── Input
(* ===== verification/RecAux.v ===== *)
(** The auxiliary granules of a REC: taking them, mapping them and giving them back, whatever
    their number. *)
From S2P Require Import Prelude Types Granule Platform GranuleFind S2tte S2tt Measurement Buffer Walk Exec Realm Rtt Feature Rsi Gic Mpidr Psci PsciSpec RealmCmd Rec.

(** The granules of [l] in state [st], without references and unlocked. *)
Definition restate (st : Z) (l : list Z) (G : gmap Z granule) : gmap Z granule :=
  map_imap (λ h gr, Some (if decide (h ∈ l) then Gr false st 0 (owner_tag gr) else gr)) G.

(** The granules of [l] zeroed. *)
Definition zeroed (l : list Z) (M : gmap Z page) : gmap Z page := foldr (λ g, insert g PZero) M l.

Lemma restate_lookup st l G h :
  restate st l G !! h = (λ gr, if decide (h ∈ l) then Gr false st 0 (owner_tag gr) else gr) <$> G !! h.
Proof. unfold restate. rewrite map_lookup_imap. by destruct (G !! h). Qed.

Lemma restate_in st l G h lk st0 rc tag :
  h ∈ l → G !! h = Some (Gr lk st0 rc tag) → restate st l G !! h = Some (Gr false st 0 tag).
Proof. intros Hin Hg. rewrite restate_lookup, Hg. cbn. by rewrite decide_True. Qed.

Lemma restate_out st l G h : h ∉ l → restate st l G !! h = G !! h.
Proof. intros Hout. rewrite restate_lookup. destruct (G !! h); [|done]. cbn. by rewrite decide_False. Qed.

Lemma restate_nil st G : restate st [] G = G.
Proof. apply map_eq. intros h. apply restate_out. apply not_elem_of_nil. Qed.

Lemma restate_cons st g l G lk st0 rc tag :
  G !! g = Some (Gr lk st0 rc tag) → restate st (g :: l) G = restate st l (<[g := Gr false st 0 tag]> G).
Proof.
  intros Hg. apply map_eq. intros h. rewrite !restate_lookup. destruct (decide (h = g)) as [->|Hne].
  - rewrite Hg, lookup_insert_eq. cbn. rewrite decide_True by set_solver. by destruct (decide (g ∈ l)).
  - rewrite lookup_insert_ne by done. destruct (G !! h); [|done]. cbn. f_equal.
    destruct (decide (h ∈ l)); [by rewrite decide_True by set_solver|]. by rewrite decide_False by set_solver.
Qed.

Lemma restate_restate st st' l G : restate st l (restate st' l G) = restate st l G.
Proof.
  apply map_eq. intros h. rewrite !restate_lookup. destruct (G !! h); [|done]. cbn. f_equal.
  by destruct (decide (h ∈ l)).
Qed.

Lemma restate_id st l G :
  (∀ g, g ∈ l → ∃ tag, G !! g = Some (Gr false st 0 tag)) → restate st l G = G.
Proof.
  intros Hl. apply map_eq. intros h. destruct (decide (h ∈ l)) as [Hin|]; [|by apply restate_out].
  destruct (Hl h Hin) as [tag Hg]. by rewrite (restate_in _ _ _ _ _ _ _ _ Hin Hg).
Qed.

Lemma restate_insert_out st l G g gr : g ∉ l → restate st l (<[g := gr]> G) = <[g := gr]> (restate st l G).
Proof.
  intros Hg. apply map_eq. intros h. destruct (decide (h = g)) as [->|].
  - by rewrite restate_out, !lookup_insert_eq by done.
  - rewrite lookup_insert_ne by done. by rewrite !restate_lookup, lookup_insert_ne by done.
Qed.

Lemma zeroed_lookup l M h : zeroed l M !! h = if decide (h ∈ l) then Some PZero else M !! h.
Proof.
  induction l as [|g l IH]; cbn [zeroed foldr]; [by rewrite decide_False by apply not_elem_of_nil|].
  destruct (decide (h = g)) as [->|Hne].
  - rewrite lookup_insert_eq. by rewrite decide_True by set_solver.
  - rewrite lookup_insert_ne by done. change (foldr (λ g0, insert g0 PZero) M l) with (zeroed l M). rewrite IH.
    destruct (decide (h ∈ l)); [by rewrite decide_True by set_solver|]. by rewrite decide_False by set_solver.
Qed.

Lemma zeroed_cons g l M : zeroed (g :: l) M = zeroed l (<[g := PZero]> M).
Proof.
  apply map_eq. intros h. rewrite !zeroed_lookup. destruct (decide (h ∈ l)); [by rewrite decide_True by set_solver|].
  destruct (decide (h = g)) as [->|]; [by rewrite decide_True, lookup_insert_eq by set_solver|].
  by rewrite decide_False, lookup_insert_ne by set_solver.
Qed.

Definition in_state (s : state) (st g : Z) : Prop := ∃ tag, granules s !! g = Some (Gr false st 0 tag).

Section aux.
Context {P : Platform} {H : Machine} {CF : Config} {CPU : Cpu} {RE : RecEnv} {C : Crypto}.
Context {L : PlatformLaws P} {HL : MachineLaws P H}.

(** ** Giving back *)

Lemma free_aux_loop_run scrub : ∀ l i s,
  NoDup l → (∀ g, g ∈ l → in_state s GRANULE_STATE_REC_AUX g ∧ has_addr g) →
  0 <= i → i + Z.of_nat (length l) <= 16 →
  (∀ k, 0 <= k < 16 → slots s !! (SLOT_REC_AUX0 + k) = None) →
  free_aux_loop l i scrub s
  = Ok ((), set_granules (restate GRANULE_STATE_DELEGATED l (granules s))
              (set_mem (if scrub then zeroed l (mem s) else mem s) s)).
Proof using L HL.
  induction l as [|g l IH]; intros i s Hnd Hl Hi Hlen Hsl.
  { cbn [free_aux_loop zeroed foldr]. rewrite restate_nil. unfold mret, M_ret. destruct scrub; by destruct s. }
  cbn [free_aux_loop length] in *. apply NoDup_cons in Hnd as [Hg Hnd].
  destruct (Hl g ltac:(set_solver)) as [[tag Hgr] Ha].
  assert (Hok : gok GRANULE_STATE_REC_AUX 0) by done.
  erewrite bind_run; [|by eapply (granule_lock_run s)]. cbv beta. st_norm.
  assert (Hstep : ∀ m, (granule_unlock_transition g GRANULE_STATE_DELEGATED ≫= λ _, free_aux_loop l (i + 1) scrub)
    {| granules := <[g := Gr true GRANULE_STATE_REC_AUX 0 tag]> (granules s); mem := m; slots := slots s; vttbr_el2 := vttbr_el2 s;
       tlbi := tlbi s; tags := tags s; csm_ids := csm_ids s; vmids := vmids s |}
    = Ok ((), set_granules (restate GRANULE_STATE_DELEGATED (g :: l) (granules s))
              (set_mem (if scrub then zeroed l m else m) s))).
  { intros m. exec granule_unlock_transition_run. rewrite insert_insert_eq. rewrite IH; [|done| |lia|lia|exact Hsl].
    - cbn [granules mem]. rewrite (restate_cons _ _ _ _ _ _ _ _ Hgr). done.
    - intros h Hh. destruct (Hl h ltac:(set_solver)) as [[th Hth] Hah]. split; [|done]. exists th. cbn.
      rewrite lookup_insert_ne by set_solver. done. }
  destruct scrub; cbn [mwhen].
  - erewrite bind_run; [|apply buffer_granule_memzero_run; [done| |]]; cycle 1.
    { unfold is_realm_slot. apply andb_true_iff. unfold SLOT_REC_AUX0, NR_CPU_SLOTS, SLOT_EL3_TOKEN_SIGN_AUX0, SLOT_EL3_TOKEN_SIGN_REC,
        SLOT_RSI_CALL, SLOT_RTT2, SLOT_RTT, SLOT_REC_AUX0, MAX_REC_AUX_GRANULES, SLOT_NS. rewrite negb_true_iff, Z.eqb_neq, Z.ltb_lt. lia. }
    { cbn. apply Hsl. lia. }
    cbv beta. st_norm. rewrite Hstep. by rewrite zeroed_cons.
  - rewrite ret_bind. by rewrite Hstep.
Qed.

(** * REC_DESTROY *)

Definition aux_of (r : rec) : list Z := take (Z.to_nat (rec_num_aux r)) (g_aux r).

(** REC [r] of granule [g], with the granules that belong to it and the realm it counts for. *)
Record rec_owned (s : state) (g : Z) (r : rec) (rcd tagd : Z) : Prop := {
  ro_page : mem s !! g = Some (PRec r);
  ro_num : 0 <= rec_num_aux r <= 16;
  ro_nodup : NoDup (aux_of r);
  ro_aux h : h ∈ aux_of r → in_state s GRANULE_STATE_REC_AUX h ∧ has_addr h;
  ro_rd : granules s !! ri_g_rd r = Some (Gr false GRANULE_STATE_RD rcd tagd);
  ro_ref : 1 <= rcd <= REFCOUNT_MAX;
}.

(** The state without the REC: its granules delegated and zero, one reference less on the
    realm. *)
Definition rec_gone (g : Z) (r : rec) (rcd tagd : Z) (s : state) : state :=
  set_granules (<[ri_g_rd r := Gr false GRANULE_STATE_RD (rcd - 1) tagd]>
                  (restate GRANULE_STATE_DELEGATED (g :: aux_of r) (granules s)))
    (set_mem (zeroed (g :: aux_of r) (mem s)) s).

Lemma length_aux_of r : 0 <= rec_num_aux r <= 16 → (length (aux_of r) <= 16)%nat.
Proof using. clear L HL. intros Hn. unfold aux_of. rewrite length_take. lia. Qed.

Lemma Gr_state_ne st rc tag st' rc' tag' : gok st rc → gok st' rc' → st ≠ st' → Gr false st rc tag ≠ Gr false st' rc' tag'.
Proof using. clear L HL. intros H1 H2 Hne Heq. by destruct (Gr_inj _ _ _ _ _ _ _ _ H1 H2 Heq) as (_ & ? & _). Qed.

(** C22: REC_DESTROY gives everything back: an address that is not that of a REC is refused, a
    REC that is running is refused, and both change nothing; otherwise the REC and all its
    auxiliary granules are delegated again and hold only zeros, the realm has one reference
    less, and nothing else changes. *)
Theorem smc_rec_destroy_spec s addr :
  quiescent s → slots s = ∅ → is_u64 addr →
  match lockable s addr GRANULE_STATE_REC with
  | None => smc_rec_destroy addr s = Ok (RMI_ERROR_INPUT, s)
  | Some g => ∀ r rcd tagd, rec_owned s g r rcd tagd →
      smc_rec_destroy addr s
      = if refs_of s g =? 0 then Ok (RMI_SUCCESS, rec_gone g r rcd tagd s) else Ok (RMI_ERROR_REC, s)
  end.
Proof using L HL.
  intros Hq Hs Hu. assert (Hfind : ∀ g, find_granule addr = Ok (Some g) → ∃ gr, granules s !! g = Some gr ∧ granule_quiet gr).
  { intros g Hf. apply Hq. by destruct (find_granule_Some _ _ Hu Hf) as (_ & ? & _). }
  pose proof (find_lock_granule_spec s addr GRANULE_STATE_REC Hu Hfind) as Hfl.
  unfold smc_rec_destroy, find_lock_unused_granule.
  destruct (lockable s addr GRANULE_STATE_REC) as [g|] eqn:Hlk; cycle 1.
  { rewrite bind_assoc. by run_step Hfl. }
  intros r rcd tagd [Hpg Hn Hnd Haux Hrd Href]. pose proof (lockable_find _ _ _ _ Hlk) as Hf.
  destruct (Hfind g Hf) as (gr & Hg & st & rc & tag & -> & Hok & Hi).
  unfold lockable in Hlk. rewrite Hf, Hg in Hlk. cbn [Gr descriptor] in Hlk. rewrite desc_state in Hlk by done.
  cbn [v_state] in Hlk. destruct (Z.eqb_spec st GRANULE_STATE_REC) as [->|]; [|done]. clear Hlk.
  assert (Hrefs : refs_of s g = rc) by (unfold refs_of; rewrite Hg; by apply desc_refcount). rewrite Hrefs.
  rewrite (lock_one_Gr _ _ _ _ _ Hg Hok) in Hfl. rewrite bind_assoc. run_step Hfl. cbv iota. st_norm. rewrite bind_assoc.
  exec granule_refcount_read_acquire_run.
  destruct (Z.eqb_spec rc 0) as [->|Hrc]; cbn [negb]; cycle 1.
  { rewrite bind_assoc. exec granule_unlock_run. rewrite ret_bind. cbv iota. cbn. rewrite insert_insert_eq, insert_id by done. by destruct s. }
  assert (Hgl : g ∉ aux_of r).
  { intros Hin. destruct (Haux g Hin) as [[tg Htg] _]. rewrite Hg in Htg. injection Htg as Htg. revert Htg. by vm_compute. }
  assert (Hadr : has_addr g) by (by eapply find_granule_has_addr).
  assert (Hgrd : ri_g_rd r ≠ g).
  { intros Heq. rewrite Heq, Hg in Hrd. injection Hrd as Hrd _. apply (f_equal d_state) in Hrd. rewrite !desc_state in Hrd; [done|split; [done|cbn; lia]|done]. }
  rewrite ret_bind. cbv iota. cbn [Z.eqb negb]. run_step (mderef_run (Some g) g _ eq_refl). rewrite Hs.
  exec map_assert_run. erewrite bind_run; [|eapply read_rec_run; [exec_side..|reflexivity]]. cbv beta zeta.
  unfold free_rec_aux_granules. pose proof (length_aux_of r Hn) as Hlen.
  erewrite bind_run; [|apply (free_aux_loop_run true (aux_of r) 0); [done| |lia|lia|]]; cycle 1.
  { intros h Hh. destruct (Haux h Hh) as [[th Hth] Hah]. split; [|done]. exists th. cbn. rewrite lookup_insert_ne by set_solver. done. }
  { intros k Hk. cbn. rewrite lookup_insert_ne; [apply lookup_empty|]. unfold SLOT_REC, SLOT_REC_AUX0. lia. }
  cbv beta. st_norm. rewrite restate_insert_out by done. unfold granule_memzero_mapped.
  exec write_page_run. exec buffer_unmap_run. exec granule_unlock_transition_run.
  erewrite bind_run; [|eapply (atomic_granule_put_release_run (rc := rcd) (tag := tagd) (st := GRANULE_STATE_RD) (lk := false))]; cycle 1.
  { cbn. rewrite !lookup_insert_ne by done. rewrite restate_out; [exact Hrd|].
    intros Hin. destruct (Haux _ Hin) as [[tg Htg] _]. rewrite Hrd in Htg. injection Htg as Htg _. apply (f_equal d_state) in Htg.
    rewrite !desc_state in Htg; [done|done|split; [done|cbn; lia]]. }
  { split; [done|lia]. }
  { lia. }
  cbv beta. st_norm. unfold mret, M_ret, rec_gone. st_norm. rewrite delete_insert_id, insert_insert_eq by done.
  rewrite (restate_cons _ _ _ _ _ _ _ _ Hg), restate_insert_out by done. rewrite Hs. do 4 f_equal.
Qed.
End aux.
────
Word for word, restate the lines of the data above that fall between the line holding "exec map_assert_run. erewrite" and the line holding "erewrite bind_run; [|apply (free_aux_loop_run", inclusive, and no other lines.

### Answer to this task
  exec map_assert_run. erewrite bind_run; [|eapply read_rec_run; [exec_side..|reflexivity]]. cbv beta zeta.
  unfold free_rec_aux_granules. pose proof (length_aux_of r Hn) as Hlen.
  erewrite bind_run; [|apply (free_aux_loop_run true (aux_of r) 0); [done| |lia|lia|]]; cycle 1.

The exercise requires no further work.